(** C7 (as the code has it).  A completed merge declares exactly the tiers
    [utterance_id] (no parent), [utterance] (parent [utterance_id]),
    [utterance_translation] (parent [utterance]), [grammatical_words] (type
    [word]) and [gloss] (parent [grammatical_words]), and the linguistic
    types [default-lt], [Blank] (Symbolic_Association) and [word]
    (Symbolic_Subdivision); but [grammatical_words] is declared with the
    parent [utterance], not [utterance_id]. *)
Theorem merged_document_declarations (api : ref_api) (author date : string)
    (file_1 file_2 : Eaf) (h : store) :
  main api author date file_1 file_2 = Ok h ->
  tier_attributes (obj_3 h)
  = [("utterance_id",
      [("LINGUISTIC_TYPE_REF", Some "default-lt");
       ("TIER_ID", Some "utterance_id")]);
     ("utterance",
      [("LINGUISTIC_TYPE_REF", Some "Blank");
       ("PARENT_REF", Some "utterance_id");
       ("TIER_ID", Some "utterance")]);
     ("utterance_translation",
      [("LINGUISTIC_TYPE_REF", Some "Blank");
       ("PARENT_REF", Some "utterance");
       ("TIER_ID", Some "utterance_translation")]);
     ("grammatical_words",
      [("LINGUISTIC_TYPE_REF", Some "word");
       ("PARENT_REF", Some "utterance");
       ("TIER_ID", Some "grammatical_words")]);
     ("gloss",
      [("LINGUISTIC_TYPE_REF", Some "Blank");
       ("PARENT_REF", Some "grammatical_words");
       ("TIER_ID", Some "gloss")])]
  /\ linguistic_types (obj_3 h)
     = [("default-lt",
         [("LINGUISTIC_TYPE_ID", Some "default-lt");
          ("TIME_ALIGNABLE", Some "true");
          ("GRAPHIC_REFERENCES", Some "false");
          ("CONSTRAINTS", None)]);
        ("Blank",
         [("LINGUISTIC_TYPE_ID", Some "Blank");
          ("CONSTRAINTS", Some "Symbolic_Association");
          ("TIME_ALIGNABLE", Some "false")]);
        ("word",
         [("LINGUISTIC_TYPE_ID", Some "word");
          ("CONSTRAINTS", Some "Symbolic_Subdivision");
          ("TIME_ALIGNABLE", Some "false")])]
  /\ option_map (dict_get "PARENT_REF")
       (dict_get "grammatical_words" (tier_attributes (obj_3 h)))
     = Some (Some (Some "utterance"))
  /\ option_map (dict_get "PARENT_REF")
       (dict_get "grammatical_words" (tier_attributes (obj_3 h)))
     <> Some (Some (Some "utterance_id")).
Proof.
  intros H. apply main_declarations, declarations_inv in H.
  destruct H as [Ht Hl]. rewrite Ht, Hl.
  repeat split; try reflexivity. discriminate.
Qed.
######
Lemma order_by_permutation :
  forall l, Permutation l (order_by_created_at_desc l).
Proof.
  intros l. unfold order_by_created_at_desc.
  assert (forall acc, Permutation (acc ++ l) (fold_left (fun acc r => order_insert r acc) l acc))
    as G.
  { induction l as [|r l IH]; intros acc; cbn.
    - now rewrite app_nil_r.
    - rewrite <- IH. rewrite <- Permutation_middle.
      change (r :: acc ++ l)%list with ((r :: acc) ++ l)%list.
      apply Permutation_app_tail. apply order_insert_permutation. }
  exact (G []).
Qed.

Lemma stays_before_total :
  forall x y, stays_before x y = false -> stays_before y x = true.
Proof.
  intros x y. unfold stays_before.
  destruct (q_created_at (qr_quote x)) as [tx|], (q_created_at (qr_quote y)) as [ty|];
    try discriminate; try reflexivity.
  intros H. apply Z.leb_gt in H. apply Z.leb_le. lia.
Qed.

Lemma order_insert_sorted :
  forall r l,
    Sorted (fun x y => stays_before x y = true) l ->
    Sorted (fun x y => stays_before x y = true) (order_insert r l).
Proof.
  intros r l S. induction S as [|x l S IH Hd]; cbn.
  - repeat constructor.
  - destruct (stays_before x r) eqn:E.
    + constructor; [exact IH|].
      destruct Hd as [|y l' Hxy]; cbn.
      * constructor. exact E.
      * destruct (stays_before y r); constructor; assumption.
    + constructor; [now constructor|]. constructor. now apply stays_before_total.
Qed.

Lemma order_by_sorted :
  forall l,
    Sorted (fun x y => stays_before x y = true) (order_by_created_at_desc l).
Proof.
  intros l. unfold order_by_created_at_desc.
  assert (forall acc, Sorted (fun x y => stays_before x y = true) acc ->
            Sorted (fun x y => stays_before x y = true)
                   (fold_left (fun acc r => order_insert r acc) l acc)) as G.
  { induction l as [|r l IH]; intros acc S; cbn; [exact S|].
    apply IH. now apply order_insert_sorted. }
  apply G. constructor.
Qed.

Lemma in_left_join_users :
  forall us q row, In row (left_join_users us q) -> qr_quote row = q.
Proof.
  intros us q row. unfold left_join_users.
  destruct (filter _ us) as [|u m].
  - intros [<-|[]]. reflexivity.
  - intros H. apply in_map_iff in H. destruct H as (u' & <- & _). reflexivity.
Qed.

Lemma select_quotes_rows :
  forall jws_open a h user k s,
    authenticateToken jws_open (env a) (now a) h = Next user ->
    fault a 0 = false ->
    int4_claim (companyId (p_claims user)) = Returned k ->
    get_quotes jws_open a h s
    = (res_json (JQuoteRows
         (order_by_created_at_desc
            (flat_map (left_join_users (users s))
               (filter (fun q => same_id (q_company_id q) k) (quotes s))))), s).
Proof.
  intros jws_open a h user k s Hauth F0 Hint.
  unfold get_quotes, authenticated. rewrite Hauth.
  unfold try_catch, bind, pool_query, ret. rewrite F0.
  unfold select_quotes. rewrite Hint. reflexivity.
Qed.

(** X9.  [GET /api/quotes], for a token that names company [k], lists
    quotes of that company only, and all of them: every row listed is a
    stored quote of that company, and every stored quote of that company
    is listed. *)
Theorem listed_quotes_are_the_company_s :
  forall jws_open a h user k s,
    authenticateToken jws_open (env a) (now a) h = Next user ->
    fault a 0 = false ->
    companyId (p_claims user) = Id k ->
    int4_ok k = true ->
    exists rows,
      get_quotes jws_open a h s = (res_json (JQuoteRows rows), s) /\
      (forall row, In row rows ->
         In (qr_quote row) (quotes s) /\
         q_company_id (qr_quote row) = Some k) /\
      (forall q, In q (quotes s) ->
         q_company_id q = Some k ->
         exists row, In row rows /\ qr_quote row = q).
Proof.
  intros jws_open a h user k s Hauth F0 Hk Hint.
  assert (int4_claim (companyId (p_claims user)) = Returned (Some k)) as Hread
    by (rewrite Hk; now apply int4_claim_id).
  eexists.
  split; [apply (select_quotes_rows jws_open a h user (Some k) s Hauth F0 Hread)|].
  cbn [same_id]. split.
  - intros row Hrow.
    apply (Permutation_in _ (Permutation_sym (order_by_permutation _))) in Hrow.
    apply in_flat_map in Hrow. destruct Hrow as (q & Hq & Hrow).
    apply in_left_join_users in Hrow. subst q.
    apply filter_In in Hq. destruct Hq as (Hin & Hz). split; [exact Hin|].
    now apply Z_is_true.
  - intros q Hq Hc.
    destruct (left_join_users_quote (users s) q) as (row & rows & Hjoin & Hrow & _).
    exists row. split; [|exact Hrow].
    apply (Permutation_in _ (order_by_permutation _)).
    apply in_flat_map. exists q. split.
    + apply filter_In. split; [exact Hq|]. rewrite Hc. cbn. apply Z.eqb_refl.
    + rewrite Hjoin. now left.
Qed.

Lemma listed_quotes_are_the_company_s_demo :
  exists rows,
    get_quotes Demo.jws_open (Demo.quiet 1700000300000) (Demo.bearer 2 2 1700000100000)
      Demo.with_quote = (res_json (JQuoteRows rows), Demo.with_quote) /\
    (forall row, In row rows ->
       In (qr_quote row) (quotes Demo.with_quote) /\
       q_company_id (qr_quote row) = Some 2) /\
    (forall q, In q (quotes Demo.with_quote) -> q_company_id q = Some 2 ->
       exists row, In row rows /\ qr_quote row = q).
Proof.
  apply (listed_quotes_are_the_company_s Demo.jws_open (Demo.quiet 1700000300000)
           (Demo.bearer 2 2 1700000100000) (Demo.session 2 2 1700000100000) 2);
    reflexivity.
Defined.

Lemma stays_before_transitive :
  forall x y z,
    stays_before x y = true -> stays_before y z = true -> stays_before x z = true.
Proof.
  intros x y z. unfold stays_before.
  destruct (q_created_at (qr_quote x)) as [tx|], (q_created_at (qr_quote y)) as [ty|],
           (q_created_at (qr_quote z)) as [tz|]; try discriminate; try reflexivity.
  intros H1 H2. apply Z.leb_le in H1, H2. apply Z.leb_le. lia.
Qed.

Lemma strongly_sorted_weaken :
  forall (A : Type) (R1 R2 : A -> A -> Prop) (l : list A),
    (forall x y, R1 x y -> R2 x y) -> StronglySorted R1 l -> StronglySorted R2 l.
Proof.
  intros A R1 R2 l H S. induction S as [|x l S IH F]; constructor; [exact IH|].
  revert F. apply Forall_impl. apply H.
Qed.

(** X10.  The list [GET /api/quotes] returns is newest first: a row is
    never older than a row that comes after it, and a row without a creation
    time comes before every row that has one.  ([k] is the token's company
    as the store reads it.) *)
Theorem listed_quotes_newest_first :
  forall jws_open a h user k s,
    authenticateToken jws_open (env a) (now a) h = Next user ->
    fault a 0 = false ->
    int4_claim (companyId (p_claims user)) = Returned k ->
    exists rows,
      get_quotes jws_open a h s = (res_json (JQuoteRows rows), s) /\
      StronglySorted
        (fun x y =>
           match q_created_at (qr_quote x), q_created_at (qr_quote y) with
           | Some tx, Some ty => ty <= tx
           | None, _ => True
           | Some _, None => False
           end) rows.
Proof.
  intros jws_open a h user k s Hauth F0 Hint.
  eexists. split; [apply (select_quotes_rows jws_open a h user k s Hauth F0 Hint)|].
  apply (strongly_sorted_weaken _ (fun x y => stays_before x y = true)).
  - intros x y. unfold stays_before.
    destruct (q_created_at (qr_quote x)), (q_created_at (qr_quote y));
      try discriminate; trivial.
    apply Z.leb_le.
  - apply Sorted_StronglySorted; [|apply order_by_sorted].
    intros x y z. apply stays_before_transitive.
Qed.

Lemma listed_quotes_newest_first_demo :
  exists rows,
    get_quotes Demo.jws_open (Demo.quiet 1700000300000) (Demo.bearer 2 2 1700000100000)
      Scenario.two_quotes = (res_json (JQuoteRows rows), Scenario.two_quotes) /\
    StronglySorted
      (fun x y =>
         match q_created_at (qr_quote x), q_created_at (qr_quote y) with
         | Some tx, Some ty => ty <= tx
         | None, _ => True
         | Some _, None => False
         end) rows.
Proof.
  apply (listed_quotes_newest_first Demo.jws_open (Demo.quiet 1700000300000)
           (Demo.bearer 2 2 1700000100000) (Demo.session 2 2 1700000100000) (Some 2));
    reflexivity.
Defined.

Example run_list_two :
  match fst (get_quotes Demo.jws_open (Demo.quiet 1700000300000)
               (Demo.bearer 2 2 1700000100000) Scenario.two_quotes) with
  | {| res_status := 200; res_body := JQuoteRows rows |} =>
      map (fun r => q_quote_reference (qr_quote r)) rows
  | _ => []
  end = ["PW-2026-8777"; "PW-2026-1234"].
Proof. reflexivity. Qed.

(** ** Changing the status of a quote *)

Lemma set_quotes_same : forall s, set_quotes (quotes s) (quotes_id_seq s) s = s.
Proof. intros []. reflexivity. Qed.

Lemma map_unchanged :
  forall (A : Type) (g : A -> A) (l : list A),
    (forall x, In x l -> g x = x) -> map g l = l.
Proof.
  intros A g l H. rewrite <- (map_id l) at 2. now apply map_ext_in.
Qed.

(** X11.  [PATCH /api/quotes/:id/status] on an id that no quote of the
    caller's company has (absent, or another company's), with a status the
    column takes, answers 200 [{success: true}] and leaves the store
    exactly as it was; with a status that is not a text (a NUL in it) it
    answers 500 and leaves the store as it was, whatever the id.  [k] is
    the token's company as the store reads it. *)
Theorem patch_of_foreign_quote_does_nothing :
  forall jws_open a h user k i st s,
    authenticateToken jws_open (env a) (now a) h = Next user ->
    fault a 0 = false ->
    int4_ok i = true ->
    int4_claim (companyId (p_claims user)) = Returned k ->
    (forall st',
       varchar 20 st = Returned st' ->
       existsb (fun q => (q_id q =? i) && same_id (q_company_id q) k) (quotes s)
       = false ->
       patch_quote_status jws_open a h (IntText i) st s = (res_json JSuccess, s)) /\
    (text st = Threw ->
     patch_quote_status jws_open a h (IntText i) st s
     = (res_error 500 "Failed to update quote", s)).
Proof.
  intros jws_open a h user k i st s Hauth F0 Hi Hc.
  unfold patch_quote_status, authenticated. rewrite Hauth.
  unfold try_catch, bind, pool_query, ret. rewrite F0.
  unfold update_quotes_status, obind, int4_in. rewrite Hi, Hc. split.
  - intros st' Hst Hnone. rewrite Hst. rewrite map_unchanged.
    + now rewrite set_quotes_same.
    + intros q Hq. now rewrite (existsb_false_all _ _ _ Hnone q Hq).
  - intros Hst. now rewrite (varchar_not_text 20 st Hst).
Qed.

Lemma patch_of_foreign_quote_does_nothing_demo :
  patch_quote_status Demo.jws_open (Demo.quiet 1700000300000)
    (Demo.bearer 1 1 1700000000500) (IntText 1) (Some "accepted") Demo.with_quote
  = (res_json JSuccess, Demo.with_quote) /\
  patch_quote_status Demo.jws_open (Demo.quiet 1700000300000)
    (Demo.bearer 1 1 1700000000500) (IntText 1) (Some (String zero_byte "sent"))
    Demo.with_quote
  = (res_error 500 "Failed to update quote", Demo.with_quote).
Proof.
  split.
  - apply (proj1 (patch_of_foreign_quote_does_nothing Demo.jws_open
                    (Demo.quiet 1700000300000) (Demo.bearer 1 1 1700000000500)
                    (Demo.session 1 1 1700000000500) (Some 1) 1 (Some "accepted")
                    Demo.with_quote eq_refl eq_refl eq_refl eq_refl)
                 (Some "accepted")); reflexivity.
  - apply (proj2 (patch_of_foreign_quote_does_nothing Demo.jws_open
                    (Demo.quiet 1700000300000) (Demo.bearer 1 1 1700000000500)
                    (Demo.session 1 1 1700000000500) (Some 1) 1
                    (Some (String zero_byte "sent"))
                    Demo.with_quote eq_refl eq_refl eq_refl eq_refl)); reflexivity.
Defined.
######
> ABOUT THIS EXERCISE
Using the records above, write out exactly the lines between the one holding "(** C7 (as the" and the one holding "[word]) and [gloss]", inclusive; leave everything else out.

> OUTPUT FOR THIS EXERCISE
(** C7 (as the code has it).  A completed merge declares exactly the tiers
    [utterance_id] (no parent), [utterance] (parent [utterance_id]),
    [utterance_translation] (parent [utterance]), [grammatical_words] (type
    [word]) and [gloss] (parent [grammatical_words]), and the linguistic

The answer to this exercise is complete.